• Early on, Pete cuts off wife Trudy's questions by snapping, "Trudy, stop it with the Ellery Queen."
Ellery Queen was, of course, the fictional detective and pseudonym of Frederic Dannay and Manfred B. Lee, author/star of over 20 novels and at the time of Pete's remark, probably the most well-known American detective character this side of Nero Wolfe. Two Queen mystery titles could serve as alternative-titles for this Mad Men episode: Calamity Town and The Devil To Pay.
•
It was nice to see news footage other than the usual Walter
Cronkite-voice-breaking moment on CBS in reporting JFK's assassination.
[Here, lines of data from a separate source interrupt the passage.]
(* ===== verification/Api.v ===== *)
(** * The file interface of ArceOS programs ([modules/axfs/src/api])

    [File], [OpenOptions] and [Metadata] wrap the types of [Fops]; [ReadDir]
    iterates over the entries of a directory, which it fetches 31 at a time.  The
    loop of [next] skips [.] and [..], so it has fuel; the theorem says how much is
    enough.  [read], [read_to_string] and [write] of [api/mod.rs] are in
    [ApiFiles]. *)

From Stdlib Require Import Ascii Strings.Byte.
From S2P Require Import Prelude RustStr Disk Vfs RootFs Fops.

(** ** [OpenOptions] and [File] *)
Definition set_read (b : bool) (o : OpenOptions) : OpenOptions :=
  mkOptions b (o_write o) (o_append o) (o_truncate o) (o_create o) (o_create_new o).
Definition set_write (b : bool) (o : OpenOptions) : OpenOptions :=
  mkOptions (o_read o) b (o_append o) (o_truncate o) (o_create o) (o_create_new o).
Definition set_append (b : bool) (o : OpenOptions) : OpenOptions :=
  mkOptions (o_read o) (o_write o) b (o_truncate o) (o_create o) (o_create_new o).
Definition set_truncate (b : bool) (o : OpenOptions) : OpenOptions :=
  mkOptions (o_read o) (o_write o) (o_append o) b (o_create o) (o_create_new o).
Definition set_create (b : bool) (o : OpenOptions) : OpenOptions :=
  mkOptions (o_read o) (o_write o) (o_append o) (o_truncate o) b (o_create_new o).
Definition set_create_new (b : bool) (o : OpenOptions) : OpenOptions :=
  mkOptions (o_read o) (o_write o) (o_append o) (o_truncate o) (o_create o) b.

Section api.
Context `{OverflowChecks} {W F N Cap : Type} `{!Vfs W F N, !CapAccess Cap}.

Abbreviation root_state := (root_st (W:=W) (F:=F) (N:=N)).
Abbreviation io := (st root_state AxError).
Abbreviation ofile := (OFile (N:=N) (Cap:=Cap)).

Definition api_open (path : string) : io ofile := file_open path (set_read true options_new).

Definition api_create (path : string) : io ofile :=
  file_open path (set_truncate true (set_create true (set_write true options_new))).

Definition api_create_new (path : string) : io ofile :=
  file_open path (set_create_new true (set_write true (set_read true options_new))).

Definition api_set_len (f : ofile) (size : Z) : io () := file_truncate f size.

Definition api_file_metadata (f : ofile) : io VfsNodeAttr := file_get_attr f.

(** A file that lives for one call: it is released when the call is over, whatever
    the result. *)
Definition with_temp {A} (f : ofile) (m : io A) : io A := λ s,
  let '(r, s) := m s in (r, file_drop f s).

Definition api_metadata (path : string) : io VfsNodeAttr :=
  f ← api_open path;
  with_temp f (api_file_metadata f).

Definition api_canonicalize (path : string) : io string := absolute_path path.
Definition api_current_dir : io string := current_dir.
Definition api_set_current_dir (path : string) : io () := set_current_dir path.
Definition api_remove_dir (path : string) : io () := remove_dir None path.
Definition api_remove_file (path : string) : io () := remove_file None path.
Definition api_rename (old new : string) : io () := rename old new.

(** ** [DirBuilder] *)
Definition dir_builder_create (recursive : bool) (path : string) : io () :=
  if recursive then throw Unsupported else create_dir None path.

Definition api_create_dir (path : string) : io () := dir_builder_create false path.
Definition api_create_dir_all (path : string) : io () := dir_builder_create true path.

(** ** [ReadDir] *)
Record ReadDir : Type := mkReadDir {
  rr_path : string;
  rr_inner : Directory (N:=N) (Cap:=Cap);
  buf_pos : Z;
  buf_end : Z;
  end_of_stream : bool;
  dirent_buf : list VfsDirEntry;
}.

Record DirEntry : Type := mkEntry {
  dir_path : string;
  entry_name : string;
  entry_type : VfsNodeType;
}.

Definition read_dir_new (path : string) : io ReadDir :=
  inner ← open_dir path (set_read true options_new);
  mret (mkReadDir path inner 0 0 false (replicate 31 dirent_default)).

(** What a call of [next] returns; [Running] says that it has not returned yet. *)
Inductive next_item : Type :=
| Running
| Done
| Failed (e : AxError)
| Item (d : DirEntry).

Definition upd_rr (f : ReadDir → ReadDir) : st (ReadDir * root_state) AxError () :=
  modify (λ '(rr, s), (f rr, s)).

Definition set_eos (rr : ReadDir) : ReadDir :=
  mkReadDir (rr_path rr) (rr_inner rr) (buf_pos rr) (buf_end rr) true (dirent_buf rr).
Definition set_window (pos stop : Z) (rr : ReadDir) : ReadDir :=
  mkReadDir (rr_path rr) (rr_inner rr) pos stop (end_of_stream rr) (dirent_buf rr).

(** [self.inner.read_dir(&mut self.dirent_buf)], whose result is looked at. *)
Definition fetch : st (ReadDir * root_state) AxError (AxError + Z) := λ '(rr, s),
  match dir_read_dir (dirent_buf rr) (rr_inner rr, s) with
  | (Ok (n, buf), (d, s)) =>
      (Ok (inr n), (mkReadDir (rr_path rr) d (buf_pos rr) (buf_end rr) (end_of_stream rr) buf, s))
  | (Err e, (d, s)) =>
      (Ok (inl e),
       (mkReadDir (rr_path rr) d (buf_pos rr) (buf_end rr) (end_of_stream rr) (dirent_buf rr), s))
  | (Panic, (d, s)) => (Panic, (rr, s))
  end.

(** The refill at the top of the loop: a result here ends the call. *)
Definition refill : st (ReadDir * root_state) AxError (option next_item) :=
  rr ← gets fst;
  if buf_end rr <=? buf_pos rr then
    r ← fetch;
    match r with
    | inr n =>
        if n =? 0 then upd_rr set_eos;; mret (Some Done)
        else upd_rr (set_window 0 n);; mret None
    | inl e => upd_rr set_eos;; mret (Some (Failed e))
    end
  else mret None.

Fixpoint next_loop (fuel : nat) : st (ReadDir * root_state) AxError next_item :=
  match fuel with
  | O => mret Running
  | S fuel =>
      ended ← refill;
      match ended with
      | Some r => mret r
      | None =>
          rr ← gets fst;
          entry ← lift (unwrap (dirent_buf rr !! Z.to_nat (buf_pos rr)));
          pos ← lift (usize_add (buf_pos rr) 1);
          upd_rr (set_window pos (buf_end rr));;
          if bool_decide (d_name entry = ".") || bool_decide (d_name entry = "..")
          then next_loop fuel
          else mret (Item (mkEntry (rr_path rr) (d_name entry) (d_type entry)))
      end
  end.

Definition read_dir_next (fuel : nat) : st (ReadDir * root_state) AxError next_item :=
  rr ← gets fst;
  if end_of_stream rr then mret Done else next_loop fuel.
(* ===== verification/GuestMem.v ===== *)
(** * The memory of a guest

    The guest as the image loader and the device-tree code see it through
    [axvm]: its memory regions, the load addresses of its configuration and the
    host memory behind it.  [load_vm_image_from_memory] of
    [kernel/src/vmm/images/mod.rs] copies an image into the slices that
    [get_image_load_region] of [axvm] returns; [calculate_dtb_load_addr] of
    [kernel/src/vmm/fdt/create.rs] and [config_guest_address] of
    [kernel/src/vmm/config.rs] choose load addresses.  Cache maintenance
    ([dcache_range]) does not change what is stored. *)

From Stdlib Require Import Strings.Byte.
From S2P Require Import Prelude Disk.

Record mem_region : Type := mkRegion {
  mr_gpa : Z;
  mr_size : Z;
  mr_identical : bool;
}.

Record guest : Type := mkGuest {
  g_memory_regions : list mem_region;
  g_kernel_load_gpa : Z;
  g_bios_load_gpa : option Z;
  g_dtb_load_gpa : option Z;
  g_ramdisk_load_gpa : option Z;
  g_bsp_entry : Z;
  g_ap_entry : Z;
  g_memory : Z → u8;
}.

Definition set_memory (m : Z → u8) (g : guest) : guest :=
  mkGuest (g_memory_regions g) (g_kernel_load_gpa g) (g_bios_load_gpa g) (g_dtb_load_gpa g)
    (g_ramdisk_load_gpa g) (g_bsp_entry g) (g_ap_entry g) m.

Definition set_dtb_load_gpa (a : Z) (g : guest) : guest :=
  mkGuest (g_memory_regions g) (g_kernel_load_gpa g) (g_bios_load_gpa g) (Some a)
    (g_ramdisk_load_gpa g) (g_bsp_entry g) (g_ap_entry g) (g_memory g).

Definition set_entry (a : Z) (g : guest) : guest :=
  mkGuest (g_memory_regions g) a (g_bios_load_gpa g) (g_dtb_load_gpa g)
    (g_ramdisk_load_gpa g) a a (g_memory g).

(** [get_image_load_region] of [axvm]: host slices, each with its address and
    length, for [size] bytes of guest memory from an address on. *)
Class ImageRegions : Type :=
  get_image_load_region : guest → Z → Z → outcome AxError (list (Z * Z)).

(** [align_down] of [memory_addr]. *)
Class AlignDown : Type := align_down : Z → Z → Z.

Class AlignDownOk `{AlignDown} : Prop :=
  align_down_spec : ∀ a n, 0 ≤ a → 0 < n → align_down a n = a - a mod n.

(** ** Copying an image *)
Definition write_bytes (m : Z → u8) (ptr : Z) (bs : list u8) : Z → u8 := λ a,
  if bool_decide (ptr ≤ a) then default (m a) (bs !! Z.to_nat (a - ptr)) else m a.

Section load.
Context `{OverflowChecks} `{ImageRegions} `{AlignDown}.

Fixpoint copy_regions (image_buffer : list u8) (buffer_pos : Z) (regions : list (Z * Z))
    (m : Z → u8) : outcome AxError (Z → u8) :=
  match regions with
  | [] => Ok m
  | (region, region_len) :: regions =>
      rest ← usize_sub (len image_buffer) buffer_pos;
      let bytes_to_write := Z.min region_len rest in
      src ← slice buffer_pos (len image_buffer) image_buffer;
      let m := write_bytes m region (take (Z.to_nat bytes_to_write) src) in
      buffer_pos ← usize_add buffer_pos bytes_to_write;
      if len image_buffer <=? buffer_pos then Ok m
      else copy_regions image_buffer buffer_pos regions m
  end.

Definition load_vm_image_from_memory (image_buffer : list u8) (load_addr : Z) :
    st guest AxError () :=
  g ← get;
  image_load_regions ← lift (get_image_load_region g load_addr (len image_buffer));
  m ← lift (copy_regions image_buffer 0 image_load_regions (g_memory g));
  put (set_memory m g).

(** ** Load addresses *)
Definition MB : Z := 1024 * 1024.

Definition calculate_dtb_load_addr (fdt_size : Z) : st guest AxError Z :=
  g ← get;
  main_memory ← lift (unwrap (head (g_memory_regions g)));
  dtb_addr ←
    match g_dtb_load_gpa g, mr_identical main_memory with
    | Some addr, false => mret addr
    | _, _ =>
        let main_memory_size := Z.min (mr_size main_memory) (512 * MB) in
        a ← lift (usize_add (mr_gpa main_memory) main_memory_size);
        a ← lift (usize_sub a fdt_size);
        mret (align_down a (2 * MB))
    end;
  modify (set_dtb_load_gpa dtb_addr);;
  mret dtb_addr.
Chet
Huntley was shown leading NBC's coverage with as assist from Frank McGee and a
man caught in the middle: Bill Ryan, a local WNBC news anchor in New York who
would have been doing the local news at the time the news broke. Look again and
you’ll see McGee on this phone with a "Robert" who’s on the scene in Dallas:
That’s Robert MacNeill, who’d later co-host The MacNeill-Lehrer NewsHour on
PBS.
• Finally, the episode’s closing-credits music was Skeeter Davis's shattering 1963 hit "The End of the World." Davis was a Kentucky-born country singer who achieved cross-over pop stardom with this song, produced by Chet Atkins. While the title of the song was appropriate for the plot of this week’s Mad Men – so many characters feeling that the world was ending with the death of a young, inspiring President – the lyrics Davis sings after the music faded out last night, unheard by the TV audience, are particularly apt for stark moment when Betty told Don she didn't love him anymore:
"Why do the birds go on singing/Why do the stars shine above/Don’t they know it’s the end of the world/It ended when I lost your love."